__AIM OF THE TASK__: When the line containing "match s with" appears in the entries below, begin printing there and stop after the line containing "if (0 <=? b) && (b"; print each of those lines exactly and no other line.

__SUPPLIED RECORDS__:
Set Default Proof Using "Type".

(** ** encoding/json *)

(** What the scanner says of the bytes read so far. *)
Inductive scan : Type :=
| ScanMore                 (* no complete value yet *)
| ScanValue (n : Z)        (* the first [n] bytes are a complete value *)
| ScanError (e : error).

Class JsonScanner := { json_scan : bytes → scan }.

Class JsonValue (V : Type) := {
  json_Marshal : V → result bytes;
  json_Unmarshal : bytes → result V;
}.

Definition is_space (b : Z) : bool := bool_decide (b ∈ [32; 9; 13; 10]).

Definition scan_after (k : Z) (s : scan) : scan :=
  match s with ScanValue n => ScanValue (k + n) | _ => s end.

(** Documented behaviour of encoding/json: white space before a value is skipped, an object is
    delimited by its own braces, and a value that was marshalled is restored.  The last law,
    [json_Unmarshal_Marshal], is for types without Go strings: commands and messages, which have
    numbers and a []byte, written as base64.  A Go string comes back as [json_string] has it. *)
Class JsonScannerLaws `{!JsonScanner} : Prop := {
  json_scan_nil : json_scan [] = ScanMore;
  json_scan_space b bs : is_space b = true → json_scan (b :: bs) = scan_after 1 (json_scan bs);
}.

Class JsonLaws (V : Type) `{!JsonScanner, !JsonValue V} : Prop := {
  json_scan_complete (v : V) bs rest :
    json_Marshal v = Ok bs → json_scan (bs ++ rest) = ScanValue (len bs);
  json_scan_partial (v : V) cut more :
    json_Marshal v = Ok (cut ++ more) → more ≠ [] → json_scan cut = ScanMore;
  json_Unmarshal_Marshal (v : V) bs : json_Marshal v = Ok bs → json_Unmarshal bs = Ok v;
  json_Unmarshal_space b bs :
    is_space b = true → json_Unmarshal (b :: bs) = json_Unmarshal (V := V) bs;
}.

(** *** Strings *)

(** The length of the UTF-8 sequence that a byte starts, and the range of the byte after it. *)
Definition utf8_first (b : Z) : option (nat * Z * Z) :=
  if (0 <=? b) && (b <=? 127) then Some (1%nat, 0, 255)
  else if (194 <=? b) && (b <=? 223) then Some (2%nat, 128, 191)
  else if b =? 224 then Some (3%nat, 160, 191)
  else if b =? 237 then Some (3%nat, 128, 159)
  else if (225 <=? b) && (b <=? 239) then Some (3%nat, 128, 191)
  else if b =? 240 then Some (4%nat, 144, 191)
  else if (241 <=? b) && (b <=? 243) then Some (4%nat, 128, 191)
  else if b =? 244 then Some (4%nat, 128, 143)
  else None.

(** The length of the sequence at the head of [bs], 0 if it is not one. *)
Definition utf8_width (bs : bytes) : nat :=
  match bs with
  | [] => 0
  | b :: rest =>
      match utf8_first b with
      | None => 0
      | Some (n, lo, hi) =>
          let tail := take (n - 1) rest in
          if bool_decide (length tail = (n - 1)%nat) &&
             match tail with
             | [] => true
             | c :: tail => (lo <=? c) && (c <=? hi) && forallb (λ c, (128 <=? c) && (c <=? 191)) tail
             end
          then n else 0
      end
  end.

(** The encoder writes a byte that is not part of a UTF-8 sequence as U+FFFD; [skip] bytes belong to
    the sequence under way. *)
Fixpoint to_utf8 (skip : nat) (bs : bytes) : bytes :=
  match bs, skip with
  | [], _ => []
  | b :: rest, S skip => b :: to_utf8 skip rest
  | b :: rest, O =>
      match utf8_width bs with
      | O => [239; 191; 189] ++ to_utf8 0 rest
      | S n => b :: to_utf8 n rest
      end
  end.

Fixpoint utf8_valid (skip : nat) (bs : bytes) : bool :=
  match bs, skip with
  | [], _ => true
  | _ :: rest, S skip => utf8_valid skip rest
  | _ :: rest, O => match utf8_width bs with O => false | S n => utf8_valid n rest end
  end.

Lemma to_utf8_valid skip bs : utf8_valid skip bs = true → to_utf8 skip bs = bs.
Proof.
  revert skip. induction bs as [|b bs IH]; intros [|skip] H; simpl in *; try done; [|by rewrite IH].
  match goal with |- context [match ?n with O => _ | S _ => _ end] => destruct n end; [done|by rewrite IH].
Qed.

__RESPONSE__:
  match s with ScanValue n => ScanValue (k + n) | _ => s end.

(** Documented behaviour of encoding/json: white space before a value is skipped, an object is
    delimited by its own braces, and a value that was marshalled is restored.  The last law,
    [json_Unmarshal_Marshal], is for types without Go strings: commands and messages, which have
    numbers and a []byte, written as base64.  A Go string comes back as [json_string] has it. *)
Class JsonScannerLaws `{!JsonScanner} : Prop := {
  json_scan_nil : json_scan [] = ScanMore;
  json_scan_space b bs : is_space b = true → json_scan (b :: bs) = scan_after 1 (json_scan bs);
}.

Class JsonLaws (V : Type) `{!JsonScanner, !JsonValue V} : Prop := {
  json_scan_complete (v : V) bs rest :
    json_Marshal v = Ok bs → json_scan (bs ++ rest) = ScanValue (len bs);
  json_scan_partial (v : V) cut more :
    json_Marshal v = Ok (cut ++ more) → more ≠ [] → json_scan cut = ScanMore;
  json_Unmarshal_Marshal (v : V) bs : json_Marshal v = Ok bs → json_Unmarshal bs = Ok v;
  json_Unmarshal_space b bs :
    is_space b = true → json_Unmarshal (b :: bs) = json_Unmarshal (V := V) bs;
}.

(** *** Strings *)

(** The length of the UTF-8 sequence that a byte starts, and the range of the byte after it. *)
Definition utf8_first (b : Z) : option (nat * Z * Z) :=
  if (0 <=? b) && (b <=? 127) then Some (1%nat, 0, 255)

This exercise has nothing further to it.